Part of the difficulty lies in the inherent tendency for (healthcare) professionals to use language that is mainly transparent to fellow professionals. Medical language can be complicated, and evidence indicates that nearly half of patients struggle to understand it. Jargon and abstract terms tend to conjure up a wide range of interpretations that may depart markedly from those the care provider had in mind. Moreover, a large body of evidence demonstrates that assessment items may also be subject to significant misinterpretation, or otherwise fail to measure what was intended. People may indicate on a questionnaire that they are not capable of walking 500 meters, but when followed up in a conversation, they may reveal that they often walk for more than an hour in the shopping mall.
I replied to the specialist that if I were the patient, I would want to be able to shake hands as an end goal of the therapy, or to wearing a short-sleeved T-shirt, something like that. She gazed at me and started to laugh saying that was right, but she would never have thought of that herself. Furthermore, she had not realized that informing the patient beforehand about the decision-making process might be more effective.

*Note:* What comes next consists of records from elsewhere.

(** [os << std::setw(w) << std::setfill('0') << s] *)
Definition pad0 (w : nat) (s : bytes) : bytes := replicate (w - length s) "0"%char ++ s.

Definition char_digit (c : ascii) : option Z :=
  let v := Z.of_N (N_of_ascii c) - 48 in
  if (0 <=? v) && (v <=? 9) then Some v else None.

(** The longest prefix of decimal digits. *)
Fixpoint digits (s : bytes) : list Z :=
  match s with
  | [] => []
  | c :: s' => match char_digit c with Some d => d :: digits s' | None => [] end
  end.

Definition dval (ds : list Z) (a : Z) : Z := fold_left (fun a d => a * 10 + d) ds a.

Definition is_space (c : ascii) : bool :=
  let v := Z.of_N (N_of_ascii c) in (v =? 32) || ((9 <=? v) && (v <=? 13)).

Fixpoint skip_ws (s : bytes) : bytes :=
  match s with
  | c :: s' => if is_space c then skip_ws s' else s
  | [] => []
  end.

(** An optional sign followed by digits: the digits and whether the number is negative. *)
Definition signed_digits (s : bytes) : bool * list Z :=
  match skip_ws s with
  | c :: s' =>
      if bool_decide (c = "-"%char) then (true, digits s')
      else if bool_decide (c = "+"%char) then (false, digits s')
      else (false, digits (c :: s'))
  | [] => (false, [])
  end.

(** [int x = 0; s >> x;]: zero when there is no number, the nearest [int] when it does not fit. *)
Definition stream_to_int (s : bytes) : Z :=
  let '(neg, ds) := signed_digits s in
  let v := dval ds 0 in
  Z.max INT_MIN (Z.min INT_MAX (if neg then - v else v)).

(** [std::stoi(s)] *)
Definition stoi (s : bytes) : outcome Z :=
  let '(neg, ds) := signed_digits s in
  match ds with
  | [] => Throw std_invalid_argument
  | _ => let v := if neg then - dval ds 0 else dval ds 0 in
         if (v <? INT_MIN) || (INT_MAX <? v) then Throw std_out_of_range else Ret v
  end.

(** ** Lemmas: slicing and searching *)

Lemma find_char_hit c s t i : c ∉ s -> find_char c (s ++ c :: t) i = i + slen s.
Proof.
  revert i. induction s as [|x s IH]; intros i Hn; simpl.
  - rewrite bool_decide_true by done. unfold slen. simpl. lia.
  - rewrite not_elem_of_cons in Hn. destruct Hn.
    rewrite bool_decide_false by congruence. rewrite IH by done. unfold slen. simpl. lia.
Qed.

Lemma find_char_miss c s i : c ∉ s -> find_char c s i = npos.
Proof.
  revert i. induction s as [|x s IH]; intros i Hn; simpl; [done|].
  rewrite not_elem_of_cons in Hn. destruct Hn.
  rewrite bool_decide_false by congruence. by apply IH.
Qed.

(** Searching from the end of a known prefix. *)
Lemma find_first_of_hit c p s t :
  c ∉ s -> find_first_of c (p ++ s ++ c :: t) (slen p) = slen p + slen s.
Proof.
  intros Hn. unfold find_first_of.
  assert ((slen (p ++ s ++ c :: t) <=? slen p) = false) as ->.
  { apply Z.leb_gt. unfold slen. rewrite !length_app. simpl. lia. }
  rewrite to_nat_slen, drop_app_length, find_char_hit by done. done.
Qed.

(** The same with the text and the position given by equations. *)
Lemma find_first_of_at c p s t u n :
  u = p ++ s ++ c :: t -> n = slen p -> c ∉ s -> find_first_of c u n = slen p + slen s.
Proof. intros -> -> ?. by apply find_first_of_hit. Qed.

Lemma substr_suffix s t n : slen t <= n -> substr (s ++ t) (slen s) n = Ret t.
Proof.
  intros Hn. unfold substr.
  assert ((slen (s ++ t) <? slen s) = false) as ->.
  { apply Z.ltb_ge. rewrite slen_app. pose proof (slen_nonneg t). lia. }
  rewrite to_nat_slen, drop_app_length, take_ge; [done|].
  rewrite slen_app. unfold slen in *. lia.
Qed.

Lemma substr_from s t u pos n : u = s ++ t -> pos = slen s -> slen t <= n -> substr u pos n = Ret t.
Proof. intros -> -> ?. by apply substr_suffix. Qed.

Lemma substr_prefix s t : substr (s ++ t) 0 (slen s) = Ret s.
Proof.
  unfold substr. pose proof (slen_nonneg s). pose proof (slen_nonneg t).
  rewrite slen_app. assert ((slen s + slen t <? 0) = false) as -> by lia.
  rewrite drop_0. f_equal.
  rewrite Z.min_l by lia. rewrite to_nat_slen. by rewrite take_app_length.
Qed.

Lemma substr_mid p s t : substr (p ++ s ++ t) (slen p) (slen s) = Ret s.
Proof.
  unfold substr. pose proof (slen_nonneg s). pose proof (slen_nonneg t).
  pose proof (slen_nonneg p).
  rewrite !slen_app. assert ((slen p + (slen s + slen t) <? slen p) = false) as -> by lia.
  rewrite to_nat_slen, drop_app_length. f_equal.
  rewrite Z.min_l by lia. rewrite to_nat_slen. by rewrite take_app_length.
Qed.

Lemma find_last_char_hit c s t i b :
  c ∉ t -> find_last_char c (s ++ c :: t) i b = i + slen s.
Proof.
  assert (forall t i b, c ∉ t -> find_last_char c t i b = b) as Hmiss.
  { clear. induction t as [|x t IH]; intros i b Hn; simpl; [done|].
    rewrite not_elem_of_cons in Hn. destruct Hn. rewrite IH by done.
    by rewrite bool_decide_false by congruence. }
  intros Ht. revert i b. induction s as [|x s IH]; intros i b; simpl.
  - rewrite bool_decide_true by done. rewrite Hmiss by done. unfold slen. simpl. lia.
  - rewrite IH. unfold slen. simpl. lia.
Qed.

Lemma length_resize s n f : 0 <= n -> slen (resize s n f) = n.
Proof. intros. unfold resize, slen. rewrite length_app, length_take, length_replicate. lia. Qed.

(** ** Lemmas: order of strings *)

Lemma str_ltb_irrefl s : str_ltb s s = false.
Proof. induction s as [|x s IH]; simpl; [done|]. rewrite N.ltb_irrefl. done. Qed.

Lemma str_ltb_app p s t : str_ltb (p ++ s) (p ++ t) = str_ltb s t.
Proof. induction p as [|x p IH]; simpl; [done|]. rewrite N.ltb_irrefl. done. Qed.

Lemma str_ltb_trans a b c : str_ltb a b = true -> str_ltb b c = true -> str_ltb a c = true.
Proof.
  revert b c. induction a as [|x a IH]; intros [|y b] [|z c]; simpl; try done.
  destruct (N.ltb_spec (N_of_ascii x) (N_of_ascii y)), (N.ltb_spec (N_of_ascii y) (N_of_ascii x)),
    (N.ltb_spec (N_of_ascii y) (N_of_ascii z)), (N.ltb_spec (N_of_ascii z) (N_of_ascii y)),
    (N.ltb_spec (N_of_ascii x) (N_of_ascii z)), (N.ltb_spec (N_of_ascii z) (N_of_ascii x));
    try done; try lia. apply IH.
Qed.

Lemma N_of_ascii_inj x y : N_of_ascii x = N_of_ascii y -> x = y.
Proof. intros H. rewrite <- (ascii_N_embedding x), H. apply ascii_N_embedding. Qed.

Lemma str_ltb_total a b : str_ltb a b = false -> str_ltb b a = false -> a = b.
Proof.
  revert b. induction a as [|x a IH]; intros [|y b]; simpl; try done.
  destruct (N.ltb_spec (N_of_ascii x) (N_of_ascii y)), (N.ltb_spec (N_of_ascii y) (N_of_ascii x));
    try done; try lia.
  intros. f_equal; [apply N_of_ascii_inj; lia | by apply IH].
Qed.

(** ** Lemmas: decimal numbers *)

Lemma char_digit_digit d : 0 <= d <= 9 -> char_digit (digit d) = Some d.
Proof.
  intros. unfold char_digit, digit. rewrite N_ascii_embedding by lia.
  assert (Z.of_N (48 + Z.to_N d) - 48 = d) as -> by lia.
  assert ((0 <=? d) && (d <=? 9) = true) as ->; [|done].
  apply andb_true_iff. split; lia.
Qed.

(** A string of decimal digits only. *)
Definition all_digits (s : bytes) : Prop := Forall (fun c => is_Some (char_digit c)) s.

Lemma digits_cons c s d : char_digit c = Some d -> digits (c :: s) = d :: digits s.
Proof. intros H. simpl. by rewrite H. Qed.

Lemma digits_app s t : all_digits s -> digits (s ++ t) = digits s ++ digits t.
Proof.
  induction 1 as [|c s [d Hd] _ IH]; [done|]. simpl. rewrite Hd, IH. done.
Qed.

Lemma dec_go_spec fuel n acc :
  0 <= n < 2 ^ Z.of_nat fuel -> fuel <> O ->
  exists p, dec_go fuel n acc = p ++ acc /\ all_digits p /\ dval (digits p) 0 = n /\
    (forall k, (0 < k)%nat -> n < 10 ^ Z.of_nat k -> (length p <= k)%nat) /\ p <> [].
Proof.
  revert n acc. induction fuel as [|fuel IH]; intros n acc Hn Hf; [done|]. simpl.
  assert (0 <= n mod 10 < 10) as Hm by (apply Z.mod_pos_bound; lia).
  destruct (Z.ltb_spec n 10).
  - exists [digit (n mod 10)]. split_and!; try done.
    + constructor; [|constructor]. rewrite char_digit_digit by lia. eauto.
    + rewrite (digits_cons _ _ (n mod 10)) by (apply char_digit_digit; lia).
      unfold dval. simpl. rewrite Z.mod_small by lia. done.
  - assert (0 <= n / 10) by (apply Z.div_pos; lia).
    assert (n / 10 < 2 ^ Z.of_nat fuel).
    { apply Z.div_lt_upper_bound; [lia|]. rewrite Nat2Z.inj_succ, Z.pow_succ_r in Hn by lia. lia. }
    destruct (decide (fuel = O)) as [->|].
    { change (2 ^ Z.of_nat 0) with 1 in *. assert (1 <= n / 10) by (apply Z.div_le_lower_bound; lia). lia. }
    destruct (IH (n / 10) (digit (n mod 10) :: acc)) as (p & -> & Hp & Hv & Hk & Hne); [lia|done|].
    exists (p ++ [digit (n mod 10)]). split_and!.
    + by rewrite <- app_assoc.
    + apply Forall_app. split; [done|]. constructor; [|constructor].
      rewrite char_digit_digit by lia. eauto.
    + rewrite digits_app by done. rewrite (digits_cons _ _ (n mod 10)) by (apply char_digit_digit; lia).
      unfold dval in *. rewrite fold_left_app, Hv. simpl.
      pose proof (Z.div_mod n 10). lia.
    + intros k Hk0 Hnk. rewrite length_app. simpl. destruct k as [|k]; [lia|].
      assert (k <> O). { intros ->. simpl in *. lia. }
      specialize (Hk k ltac:(lia)). rewrite Nat2Z.inj_succ, Z.pow_succ_r in Hnk by lia.
      assert (n / 10 < 10 ^ Z.of_nat k) by (apply Z.div_lt_upper_bound; lia). lia.
    + by destruct p.
Qed.

Lemma dec_spec n :
  0 <= n ->
  all_digits (dec n) /\ dval (digits (dec n)) 0 = n /\
  (forall k, (0 < k)%nat -> n < 10 ^ Z.of_nat k -> (length (dec n) <= k)%nat) /\ dec n <> [].
Proof.
  intros Hn. unfold dec.
  destruct (dec_go_spec (S (Z.to_nat (Z.log2 n))) n []) as (p & -> & Hp); [|done|].
  - split; [done|]. rewrite Nat2Z.inj_succ, Z2Nat.id by apply Z.log2_nonneg.
    destruct (decide (n = 0)) as [->|]; [done|]. apply Z.log2_spec. lia.
  - by rewrite app_nil_r.
Qed.
(* ===== verification/Simulator.v ===== *)
(** * A concrete environment

    Drives as maps from keys to records with the documented semantics of the kinetic protocol, some
    of them possibly unreachable; a clock that only [usleep] moves; numbered uuids.  The theorems do
    not depend on it: their witnesses run on it, which shows that what they assume of the
    environment can hold. *)

From S2P Require Import Prelude CppString Utility Kinetic.

Module Simulator.

Record sim := mkSim {
  sim_drives : list (option (gmap bytes KineticRecord));
  sim_clock : Z;
  sim_uuids : Z;
}.

Fixpoint insert_key (k : bytes) (l : list bytes) : list bytes :=
  match l with
  | [] => [k]
  | k' :: l' => if str_ltb k k' then k :: l else k' :: insert_key k l'
  end.

Definition keys_in_range (store : gmap bytes KineticRecord) (lo hi : bytes) : list bytes :=
  let ks := filter (fun k => str_leb lo k && str_leb k hi = true) (map fst (map_to_list store)) in
  foldr insert_key [] ks.

Definition version_of (store : gmap bytes KineticRecord) (key : bytes) : bytes :=
  default [] (rec_version <$> store !! key).

Definition mode_ok (store : gmap bytes KineticRecord) (key version : bytes) (mode : WriteMode) : bool :=
  match mode with
  | IGNORE_VERSION => true
  | REQUIRE_SAME_VERSION => bool_decide (version_of store key = version)
  end.

Definition sim_log : DriveLog := mkDriveLog 4096 2048 1048576 1000 250
  [mkOperationStatistic (str "GET_RESPONSE") 3 30; mkOperationStatistic (str "PUT") 4 40].

Definition sim_reply (req : request) (store : gmap bytes KineticRecord) : reply * gmap bytes KineticRecord :=
  match req with
  | Put key version mode record _ =>
      if mode_ok store key version mode then (Success, <[key:=record]> store)
      else (Failure REMOTE_VERSION_MISMATCH, store)
  | Delete key version mode _ =>
      match store !! key with
      | None => (Failure REMOTE_NOT_FOUND, store)
      | Some _ => if mode_ok store key version mode then (Success, delete key store)
                  else (Failure REMOTE_VERSION_MISMATCH, store)
      end
  | Get key =>
      match store !! key with
      | Some r => (SuccessRecord r, store)
      | None => (Failure REMOTE_NOT_FOUND, store)
      end
  | GetVersion key =>
      match store !! key with
      | Some r => (SuccessVersion (rec_version r), store)
      | None => (Failure REMOTE_NOT_FOUND, store)
      end
  | GetKeyRange lo _ hi _ rev_ max =>
      let ks := keys_in_range store lo hi in
      (SuccessKeys (take (Z.to_nat max) (if rev_ then reverse ks else ks)), store)
  | GetLog _ => (SuccessLog sim_log, store)
  | Flush => (Success, store)
  end.

Definition sim_submit (i : nat) (req : request) (d : sim) : submission * sim :=
  match sim_drives d !! i with
  | Some (Some store) =>
      let '(r, store') := sim_reply req store in
      (Answered r, mkSim (<[i := Some store']> (sim_drives d)) (sim_clock d) (sim_uuids d))
  | _ => (NotConnected, d)
  end.

#[export] Instance sim_env : Env sim := {
  env_submit := sim_submit;
  env_now := fun d => (sim_clock d, d);
  env_usleep := fun us d => mkSim (sim_drives d) (sim_clock d + us * 1000) (sim_uuids d);
  env_uuid := fun d => (pad0 36 (dec (sim_uuids d mod 10 ^ 36)), mkSim (sim_drives d) (sim_clock d) (sim_uuids d + 1));
}.

(** The declaration order of the client library's enumeration, further codes behind it. *)
#[export] Instance sim_status_int : StatusInt := fun c =>
  match c with
  | OK => 0
  | CLIENT_IO_ERROR => 1
  | CLIENT_SHUTDOWN => 2
  | CLIENT_INTERNAL_ERROR => 3
  | CLIENT_RESPONSE_HMAC_VERIFICATION_ERROR => 4
  | REMOTE_HMAC_ERROR => 5
  | REMOTE_NOT_AUTHORIZED => 6
  | REMOTE_CLUSTER_VERSION_MISMATCH => 7
  | REMOTE_NOT_FOUND => 8
  | REMOTE_VERSION_MISMATCH => 9
  | OTHER n => if n <? 0 then 9 - 2 * n else 10 + 2 * n
  end.

#[export] Instance sim_status_int_laws : StatusIntLaws.
Proof.
  split.
  - intros [] []; unfold status_int, sim_status_int; intros E;
      repeat match type of E with context [?n <? 0] => destruct (Z.ltb_spec n 0) end;
      try done; try lia; f_equal; lia.
  - intros []; unfold status_int, sim_status_int; repeat case_bool; lia.
  - unfold status_int, sim_status_int. lia.
Qed.

(** A cluster of [n] empty, reachable drives. *)
Definition fresh (n : nat) : sim := mkSim (replicate n (Some ∅)) 0 1.

#[export] Program Instance sim_clock_laws : ClockLaws sim := { clock := sim_clock }.
Next Obligation.
  intros i r d. simpl. unfold sim_submit. destruct (sim_drives d !! i) as [[store|]|]; simpl; try lia.
  destruct (sim_reply r store). simpl. lia.
Qed.
Next Obligation. intros d. simpl. lia. Qed.
Next Obligation. intros us d ?. simpl. lia. Qed.
Next Obligation. intros d. simpl. lia. Qed.

End Simulator.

It is therefore vitally important that healthcare professionals are mindful about the patients that they are treating, and the understanding their patients have. This is not limited to those with limited (health) literacy, but all patients would benefit from clear and concise information and cutting out jargon. Moreover, it is of the utmost importance for physicians to communicate in the language patients are accustomed to, expressing themselves in the words patients would use.
- Increasing patient involvement in decision-making processes can improve adherence to therapeutic regimens and treatment outcomes.
- Always try to express yourself in the words patients would use (i.e. avoid medical jargon)
- Keep in mind that, although what you are saying may be perfectly clear to you, significant misunderstandings can Therefore, always check for patient understanding.
- Offer patients time and useful, easy-to-understand information; make sure that you are well-prepared for important consultations
- Let patients know in advance what is expected from them when making shared decisions.